=== Begin Enclosure ===
Lemma new_flows_stage_bound cfg g (d : detector B) record v d' (n : nat) :
  counts_at_most n d ->
  new_flows_stage ip_is4 ip_to_str cfg g d record = Ret (v, d') ->
  counts_at_most (S n) d'
  /\ (v = SPOOF_POSITIVE -> nf_threshold cfg < Z.of_nat n + 1).
Proof.
  intros [H4 H6]. unfold counts_at_most. rewrite Nat2Z.inj_succ.
  assert (W4 : Forall (fun c => 0 <= c <= Z.succ (Z.of_nat n))
                 (count <$> flows (bf_active (v4_flows d))))
    by (eapply Forall_impl; [exact H4|]; cbn; intros; lia).
  assert (W6 : Forall (fun c => 0 <= c <= Z.succ (Z.of_nat n))
                 (count <$> flows (bf_active (v6_flows d))))
    by (eapply Forall_impl; [exact H6|]; cbn; intros; lia).
  unfold new_flows_stage. destruct (ip_is4 (src_addr record)).
  - unfold check_new_flows_v4.
    destruct (search _ _ _ _ _) as [st| |]; cbn [bind]; try discriminate.
    destruct (negb _); cbn [bind fst snd].
    { intros [= <- <-]. cbn [v4_flows v6_flows]. repeat split; try assumption.
      discriminate. }
    destruct (index (v4_masks cfg) 24) as [m24| |]; cbn [bind]; try discriminate.
    destruct (count_new_flow _ _ _ _ _ _) as [[v' f']| |] eqn:Hc;
      cbn [bind fst snd]; try discriminate.
    intros [= <- <-]. cbn [v4_flows v6_flows].
    destruct (count_new_flow_bound _ _ _ _ _ _ _ _ H4 Hc) as [Hb Hp].
    unfold Z.succ. repeat split; assumption.
  - unfold check_new_flows_v6.
    destruct (search _ _ _ _ _) as [st| |]; cbn [bind]; try discriminate.
    destruct (negb _); cbn [bind fst snd].
    { intros [= <- <-]. cbn [v4_flows v6_flows]. repeat split; try assumption.
      discriminate. }
    destruct (index (v6_masks cfg) 64) as [m64| |]; cbn [bind]; try discriminate.
    destruct (count_new_flow _ _ _ _ _ _) as [[v' f']| |] eqn:Hc;
      cbn [bind fst snd]; try discriminate.
    intros [= <- <-]. cbn [v4_flows v6_flows].
    destruct (count_new_flow_bound _ _ _ _ _ _ _ _ H6 Hc) as [Hb Hp].
    unfold Z.succ. repeat split; assumption.
Qed.

Lemma process_record_counts_at_most cfg g (d : detector B) record d' out (n : nat) :
  counts_at_most n d ->
  process_record ip_is4 ip_to_str cfg g d record = Ret (d', out) ->
  counts_at_most (S n) d'.
Proof.
  intros Hn.
  assert (Hweak : forall x : detector B, counts_at_most n x -> counts_at_most (S n) x).
  { intros x [A C]. split; (eapply Forall_impl; [eassumption|]); cbn; intros; lia. }
  unfold process_record.
  destruct (bogon_stage ip_is4 cfg g record) as [vb| |]; cbn [bind];
    try discriminate.
  destruct (bool_decide (vb = SPOOF_POSITIVE));
    [intros [= <- _]; apply Hweak; exact Hn|].
  pose proof (symetry_stage_flows ip_is4 cfg g d record) as Hs. cbv zeta in Hs.
  destruct (symetry_stage ip_is4 cfg g d record) as [[vs record'] ds].
  cbn [snd] in Hs. destruct Hs as [Hs4 Hs6].
  assert (Hns : counts_at_most n ds).
  { unfold counts_at_most in *. rewrite Hs4, Hs6. exact Hn. }
  destruct (bool_decide (vs = SPOOF_POSITIVE));
    [intros [= <- _]; apply Hweak; exact Hns|].
  destruct (new_flows_stage ip_is4 ip_to_str cfg g ds record')
    as [[vn dn]| |] eqn:Hnf; cbn [bind fst snd]; try discriminate.
  intros Hr.
  assert (d' = dn) by (destruct (bool_decide _); congruence). subst d'.
  exact (proj1 (new_flows_stage_bound cfg g ds record' vn dn n Hns Hnf)).
Qed.

Lemma reachable_in_counts_at_most cfg (n : nat) (d : detector B) :
  reachable_in ip_is4 ip_to_str cfg n d -> counts_at_most n d.
Proof.
  induction 1 as [|n g d record d' out _ IH Hstep].
  - unfold counts_at_most, initial_detector. cbn [v4_flows v6_flows].
    destruct (create_nflow_filters_counts (B := B) (length (spec_list_v4 cfg)))
      as [-> _].
    destruct (create_nflow_filters_counts (B := B) (length (spec_list_v6 cfg)))
      as [-> _].
    split; apply Forall_replicate; cbn; lia.
  - exact (process_record_counts_at_most cfg g d record d' out n IH Hstep).
Qed.
End CountBound.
=== End Enclosure ===
WHAT YOU SHOULD DO: Your output is to be the lines of the listing, exact and complete, starting at the first and ending with the line that contains "by (eapply Forall_impl; [exact H6|];".

EXERCISE SOLUTION:
Lemma new_flows_stage_bound cfg g (d : detector B) record v d' (n : nat) :
  counts_at_most n d ->
  new_flows_stage ip_is4 ip_to_str cfg g d record = Ret (v, d') ->
  counts_at_most (S n) d'
  /\ (v = SPOOF_POSITIVE -> nf_threshold cfg < Z.of_nat n + 1).
Proof.
  intros [H4 H6]. unfold counts_at_most. rewrite Nat2Z.inj_succ.
  assert (W4 : Forall (fun c => 0 <= c <= Z.succ (Z.of_nat n))
                 (count <$> flows (bf_active (v4_flows d))))
    by (eapply Forall_impl; [exact H4|]; cbn; intros; lia).
  assert (W6 : Forall (fun c => 0 <= c <= Z.succ (Z.of_nat n))
                 (count <$> flows (bf_active (v6_flows d))))
    by (eapply Forall_impl; [exact H6|]; cbn; intros; lia).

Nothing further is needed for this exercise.